The particle ni marks the sentence as interrogative. Without ni, this sentence is interpreted as the declarative ‘Chelswu saw something’. The sentence with ni is interpreted either as a yes/no question or as a question bearing on mues-ul. However, the sentence is not ambiguous because there is an intonational difference between the two variants: the intonation peak is on the subject or the verb under the yes/no question interpretation, whereas an intonation peak on mues-ul results in a questioned-phrase interpretation (Cheng and Rooryck, 2000). In the latter case, the scope of mues is determined by which Comp ni appears on.
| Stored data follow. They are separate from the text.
Lemma series_tail iters : ∀ i term sum negative S,
  3 ≤ i → Z.of_nat iters + i = 101 → series_inv i term sum negative S →
  10 * (S + 3 * term + 4 * Z.of_nat iters) ≤ 9 * BASE →
  series_result (bpow_approx_loop iters a x xneg i term sum negative).
Proof.
  induction iters as [|iters IH]; intros i term sum negative S Hi Hit Hinv HS.
  - eapply (series_stop i); [exact Hinv|destruct Hinv as (? & _); lia|].
    destruct Hinv as (_ & Hgeo & _). assert (i = 101) as -> by lia. unfold BPOW_PRECISION.
    assert (3 ^ (101 - 1) * BASE < 6 * 4 ^ (101 - 1)) by (vm_compute; reflexivity).
    pose proof (Z.pow_pos_nonneg 4 (101 - 1) ltac:(done) ltac:(done)). nia.
  - pose proof Hinv as (Hterm & _ & _).
    destruct (Z.ltb_spec term BPOW_PRECISION) as [Hlt|Hge].
    { rewrite bpow_approx_loop_stop by done. eapply (series_stop i); [exact Hinv|lia|done]. }
    destruct (series_round i term ltac:(lia) ltac:(lia)) as (cx & t & _ & _ & Ht & _ & Ht4 & Hai & Hrun).
    rewrite Hrun. unfold BPOW_PRECISION in Hge.
    destruct (next_round_inv iters i term t sum negative S ltac:(lia) Hinv ltac:(lia) Hge Ht Ht4 Hai
      ltac:(rewrite BASE_val in *; lia)) as [[-> ->]|(sum' & negative' & Hinv' & ->)].
    + destruct Hinv as (_ & _ & Hs & Hd). exists 0, sum. split; [done|]. split; [done|]. split; [lia|].
      destruct xneg; naive_solver.
    + apply (IH (i + 1) t sum' negative' (S + t)); [lia..|done|lia].
Qed.
Lemma total_shares_is_sum_witness :
  total_shares final.1.1 = (checked_add_res u128_max 0 (stakes final.1.1), final.1.1) ∧
  stakes final.1.1 = 90 * BASE.
Proof.
  split; [|by vm_compute].
  apply (total_shares_is_sum 2 alice (60 * BASE) seed calls final.1.1 final.1.2 final.2).
  - by vm_compute.
  - apply calls_valid.
  - reflexivity.
  - vm_compute. reflexivity.
Defined.

Lemma seed_inv : TreeInv 2 seed.
Proof. by apply (new_inv 2 alice (60 * BASE) seed). Defined.

Definition joined : LiquidityTree := (join 2 bob (30 * BASE) seed).2.

Lemma join_effect_witness :
  TreeInv 2 joined ∧ stakes joined = stakes seed + 30 * BASE ∧
  total_fees joined ≤ total_fees seed ∧
  ∀ w, shares joined w = shares seed w + (if decide (w = bob) then 30 * BASE else 0).
Proof.
  apply (join_effect 2 bob (30 * BASE) seed joined Leaf); [apply seed_inv|by vm_compute|reflexivity].
Defined.

Lemma joined_inv : TreeInv 2 joined.
Proof. by apply (join_step 2 bob (30 * BASE) seed joined Leaf seed_inv). Defined.

Definition left_tree : LiquidityTree := (exit 2 bob (30 * BASE) joined).2.

Lemma exit_effect_witness :
  30 * BASE ≤ shares joined bob ∧ TreeInv 2 left_tree ∧
  stakes left_tree = stakes joined - 30 * BASE ∧ total_fees left_tree ≤ total_fees joined ∧
  ∀ w, shares left_tree w = shares joined w - (if decide (w = bob) then 30 * BASE else 0).
Proof.
  apply (exit_effect 2 bob (30 * BASE) joined left_tree tt);
    [apply joined_inv|by vm_compute|reflexivity].
Defined.

Lemma path_to_node_correct_witness :
  ∃ path, path_to_node 2 6 = Ok path ∧ path_from_root path 6.
Proof. apply (path_to_node_correct 2 6); by vm_compute. Defined.
End TreeExample.
(** ** The pallet *)

Inductive Event : Type :=
| BuyExecuted (who : AccountId) (id : MarketId) (asset_out : Asset)
    (amount_in amount_out swap_fee_amount external_fee_amount : Balance)
| SellExecuted (who : AccountId) (id : MarketId) (asset_in : Asset)
    (amount_in amount_out swap_fee_amount external_fee_amount : Balance)
| FeesWithdrawn (who : AccountId) (id : MarketId) (amount : Balance)
| JoinExecuted (who : AccountId) (id : MarketId) (pool_shares_amount : Balance)
    (amounts_in : list Balance) (new_liquidity_parameter : Balance)
| ExitExecuted (who : AccountId) (id : MarketId) (pool_shares_amount : Balance)
    (amounts_out : list Balance) (new_liquidity_parameter : Balance)
| PoolDeployed (who : AccountId) (id : MarketId) (account : AccountId)
    (rs : list (Asset * Balance)) (collateral : Asset)
    (liquidity_parameter pool_shares_amount swap_fee : Balance)
| PoolDestroyed (who : AccountId) (id : MarketId) (amounts_out : list Balance).

Record State (C E L : Type) : Type := mk_State {
  commons : C;
  complete_sets : E;
  ledger : L;
  Pools : gmap MarketId Pool;
  events : list Event;
}.
Arguments mk_State {C E L} _ _ _ _ _.
Arguments commons {C E L} _.
Arguments complete_sets {C E L} _.
Arguments ledger {C E L} _.
Arguments Pools {C E L} _.
Arguments events {C E L} _.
So instead of the positional strategy used by English and French to provide a signifiant for the illocutionary force of question, Korean uses the morphological marking ni on COMP. This marking by a particle is just another option allowed by our physiology as a signifiant. It is therefore fully motivated. What would be unexpected, given the availability of markings, is to have no language using a marking to express questions: this accidental gap would have to be explained by the theory. A third pattern to express the illocutionary force of interrogation is to have a particular rising intonation on the sentence as in the French example (4), without inversion or the question formative est-ce que: (4)

Jean a achete´ un livre? Jean has bought a book?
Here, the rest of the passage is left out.